▶ _What is expected_
Take the entries below and print, exactly, the stretch from the line containing "put_methods ms (filled" through the line containing "ltac:(rewrite !length_app, !length_le_bytes; unfold d, l1;", both included.

*** Record extracts

Lemma put_methods_done n ms pre (s : session E) :
  Z.of_nat (length pre + length (methods_bytes ms)) <= n ->
  put_methods ms (filled n pre) (Z.of_nat (length pre)) s = Done (filled n (pre ++ methods_bytes ms)) s.
Proof.
  revert pre. induction ms as [|m ms IH]; intros pre Hn; [by rewrite app_nil_r|].
  rewrite methods_bytes_cons in *. rewrite length_app in Hn.
  pose proof (length_method_bytes m) as Lm. cbn [put_methods]. set (d := Z.of_nat (length pre)).
  set (l1 := Z.of_nat (length (m_name m)) + 1). set (l2 := Z.of_nat (length (m_signature m)) + 1).
  rewrite (mbind_done _ _ _ _ _ (put_int_filled n pre d l1 s eq_refl ltac:(lia))).
  rewrite (mbind_done _ _ _ _ _ (put_filled n (pre ++ le_bytes 4 l1) (d + 4) (m_name m ++ [0]) s
    ltac:(rewrite length_app, length_le_bytes; unfold d; lia) ltac:(rewrite !length_app, length_le_bytes; cbn; lia))).
  rewrite (mbind_done _ _ _ _ _ (put_int_filled n ((pre ++ le_bytes 4 l1) ++ m_name m ++ [0]) (d + 4 + l1) l2 s
    ltac:(rewrite !length_app, length_le_bytes; unfold d, l1; cbn; lia) ltac:(rewrite !length_app, length_le_bytes; cbn; lia))).
  rewrite (mbind_done _ _ _ _ _ (put_filled n (((pre ++ le_bytes 4 l1) ++ m_name m ++ [0]) ++ le_bytes 4 l2) (d + 4 + l1 + 4) (m_signature m ++ [0]) s
    ltac:(rewrite !length_app, !length_le_bytes; unfold d, l1; cbn; lia) ltac:(rewrite !length_app, !length_le_bytes; cbn; lia))).
  rewrite (mbind_done _ _ _ _ _ (put_int_filled n ((((pre ++ le_bytes 4 l1) ++ m_name m ++ [0]) ++ le_bytes 4 l2) ++ m_signature m ++ [0]) (d + 4 + l1 + 4 + l2) (m_fnPtr m) s
    ltac:(rewrite !length_app, !length_le_bytes; unfold d, l1, l2; cbn; lia) ltac:(rewrite !length_app, !length_le_bytes; cbn; lia))).
  assert (Ep : ((((pre ++ le_bytes 4 l1) ++ m_name m ++ [0]) ++ le_bytes 4 l2) ++ m_signature m ++ [0]) ++ le_bytes 4 (m_fnPtr m) = pre ++ method_bytes m)
    by (unfold method_bytes, text; by rewrite <-!app_assoc).
  rewrite Ep. replace (d + 4 + l1 + 4 + l2 + 4) with (Z.of_nat (length (pre ++ method_bytes m))) by (rewrite length_app, Nat2Z.inj_add, Lm; unfold d, l1, l2; lia).
  rewrite IH by (rewrite !length_app; lia). by rewrite <-app_assoc.
Qed.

******

▶ _Output of the exercise_
  put_methods ms (filled n pre) (Z.of_nat (length pre)) s = Done (filled n (pre ++ methods_bytes ms)) s.
Proof.
  revert pre. induction ms as [|m ms IH]; intros pre Hn; [by rewrite app_nil_r|].
  rewrite methods_bytes_cons in *. rewrite length_app in Hn.
  pose proof (length_method_bytes m) as Lm. cbn [put_methods]. set (d := Z.of_nat (length pre)).
  set (l1 := Z.of_nat (length (m_name m)) + 1). set (l2 := Z.of_nat (length (m_signature m)) + 1).
  rewrite (mbind_done _ _ _ _ _ (put_int_filled n pre d l1 s eq_refl ltac:(lia))).
  rewrite (mbind_done _ _ _ _ _ (put_filled n (pre ++ le_bytes 4 l1) (d + 4) (m_name m ++ [0]) s
    ltac:(rewrite length_app, length_le_bytes; unfold d; lia) ltac:(rewrite !length_app, length_le_bytes; cbn; lia))).
  rewrite (mbind_done _ _ _ _ _ (put_int_filled n ((pre ++ le_bytes 4 l1) ++ m_name m ++ [0]) (d + 4 + l1) l2 s
    ltac:(rewrite !length_app, length_le_bytes; unfold d, l1; cbn; lia) ltac:(rewrite !length_app, length_le_bytes; cbn; lia))).
  rewrite (mbind_done _ _ _ _ _ (put_filled n (((pre ++ le_bytes 4 l1) ++ m_name m ++ [0]) ++ le_bytes 4 l2) (d + 4 + l1 + 4) (m_signature m ++ [0]) s
    ltac:(rewrite !length_app, !length_le_bytes; unfold d, l1; cbn; lia) ltac:(rewrite !length_app, !length_le_bytes; cbn; lia))).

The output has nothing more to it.